Performers Kyle Terry, left, and Amber Kelly, right, portray a dating scene during the "Sex Signals" presentation at the Hurlburt Field Commando Auditorium March 29. “Sex Signals” is an improvised, two-person presentation geared to educate Airmen about the stereotypes and misconceptions surrounding sexual assault. (U.S. Air Force photo by Senior Airman Matthew Loken)

HURLBURT FIELD, Fla. -- Imagine this scenario: you're out on a date at a very nice restaurant. You've had a wonderful meal, you plan to go to a movie and see where the evening takes you.

Suddenly, your date pulls out a piece of paper and asks, "Would you mind signing this document stating you hereby give consent in the likely event that we engage in sexual intercourse tonight?"

I'd bet your reactions would range between outright laughter and utter disgust. It's an unusual approach, but at least it's clear: there's no confusion about your date's expectations for the night.

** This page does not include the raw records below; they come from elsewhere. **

(* ===== verification/QuicFacts.v ===== *)
(** * A QUIC connection: theorems

    A connection with application handlers refines a machine in which every
    stream is one request, answered when its goroutine runs, whatever the
    order. *)

From S2P Require Import Prelude GoRt Varint Tlv TlvSpec TlvDecode TlvSafe Crypto Frame FrameFacts FrameClaims Session SessionFacts Negotiate NegotiateFacts RateLimit Media Handler Server ServerFacts Pipeline Client EndToEnd Conversation Quic.

(** ** The specification *)

(** A request arrives on a stream of its own, in the frame [fr]; the goroutine
    of the [i]-th request runs. *)
Inductive Sched := SAccept (rq : Request * Z) (fr : list byte) | SRun (i : nat).

(** The requests so far, with their answers if they were given. *)
Abbreviation Slots := (list ((Request * Z) * option Response)).

Section spec.
Context {A : Type}.

Definition spec_event (table : gmap Z (app_handler (A := A))) (sess : Session) (ev : Sched) (st : A * Slots) : A * Slots :=
  let '(a, slots) := st in
  match ev with
  | SAccept rq _ => (a, slots ++ [(rq, None)])
  | SRun i =>
      match slots !! i with
      | Some (rq, None) =>
          let '(a, r) := answer table (mkSrvRequest rq.1 (ID sess) (APIKeyID sess)) a in
          (a, <[i := (rq, Some r)]> slots)
      | _ => (a, slots)
      end
  end.
Definition spec_events (table : gmap Z (app_handler (A := A))) (sess : Session) (evs : list Sched) (st : A * Slots) : A * Slots :=
  fold_left (fun st ev => spec_event table sess ev st) evs st.
End spec.

(** The events of a schedule; the first stream was that of the handshake. *)
Definition quic_ev (ev : Sched) : QuicEvent :=
  match ev with
  | SAccept _ fr => QAccept (mkStream (reader_of fr) empty_writer)
  | SRun i => QRun (S i)
  end.
Fixpoint runs (evs : list Sched) : nat :=
  match evs with [] => 0 | SRun _ :: evs => S (runs evs) | SAccept _ _ :: evs => runs evs end.

Section facts.
Context {A : Type} `{L : CryptoLaws}.
Implicit Types (s : Server A) (e : Env A) (table : gmap Z (app_handler (A := A))).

With all the information and statistics about sexual assault thrown at male Airmen like myself, I began to think this is the direction we are headed. The idea may clear legal issues, but it's one step away from installing cameras and tape recorders in our heads, which nobody wants.

Yet legalese and Big Brother-type surveillance will not eradicate the problem of sexual assault in the Air Force. But I left the door open for the proposal when I went to the Commando Auditorium at Hurlburt Field March 29 to attend "Sex Signals," an improvised, two-person presentation geared to educate Airmen about the stereotypes and misconceptions surrounding sexual assault. Talking about sex in front of strangers isn't easy, especially when you're trying to make it both entertaining and informative. So my hat was off to them for trying.

Before the show began, I, along with more than 200 Airmen, mostly male, walked into the briefing with the statistics stacked against us. According to the most recent Department of Defense report, more than 90 percent of the Air Force sexual assault victims were female and 98 percent of the assailants were male. Most of those Airmen were between the ranks of E-1 and E-5, in which I fit the demographic to a "T."

The show began in earnest with the introduction of the two presenters, a male and a female. They started by pointing out how men and women hear and think differently. (When she asks "Do you have a breath mint?" he thinks "Oh, she wants me.")

They asked the crowd for pick-up lines which produced more groans than laughs. "That's a nice shirt. It would look great on my floor." (Does this honestly work for some people? Really?)

The comical mood soon switched gears when the presenters staged a scene where a male Airman took one date too far. Some members in the audience showed some apprehension, either because it was too graphic or it hit too close to home. I can understand why it bothered them, and it's something that's always bugged me about these presentations.

We watched similar slideshows and videos in Basic Military Training that reinforced the concept of the male as the aggressor and the female as the victim. I know the statistics back this notion up, but wouldn't it be more productive to view individual males from their history of good behavior rather than their potential to do harm? Wouldn't it be more respectful to empower women to make good decisions instead of depicting them as powerless prey?

Sadly, sexual assault exists in the Air Force - and even one victim is still one too many. Educating Airmen is the key to lowering statistics, but I worried the show would descend into stereotyping, thus causing the predominantly-male crowd to tune them out.

And that's when the presenters made the fundamental point that sex and relationships should never be legal issues, but human ones. Rather than always showing the male as the aggressor, the team emphasized relationships should be built on mutual trust, respect for the other person's character and open communication. If you don't have these things first, why are you wasting your time with that person at all?

As April is nationally recognized Sexual Assault Awareness Month, I felt this was a step in the right direction. "Sex Signals" wasn't afraid to talk to us on our level about the uncomfortable topic of sexual assault. They showed us all respect as individuals with the ability to express love, not just monsters capable of causing harm.

This was so refreshing to have someone not talk down to us through facts and figures but actually ask us what we thought, even if it meant enduring bad pick-up lines. By doing this, the presenters not only made us laugh, but they treated us as part of the solution, and not just the problem. And that's light years ahead of any awkward legal contract.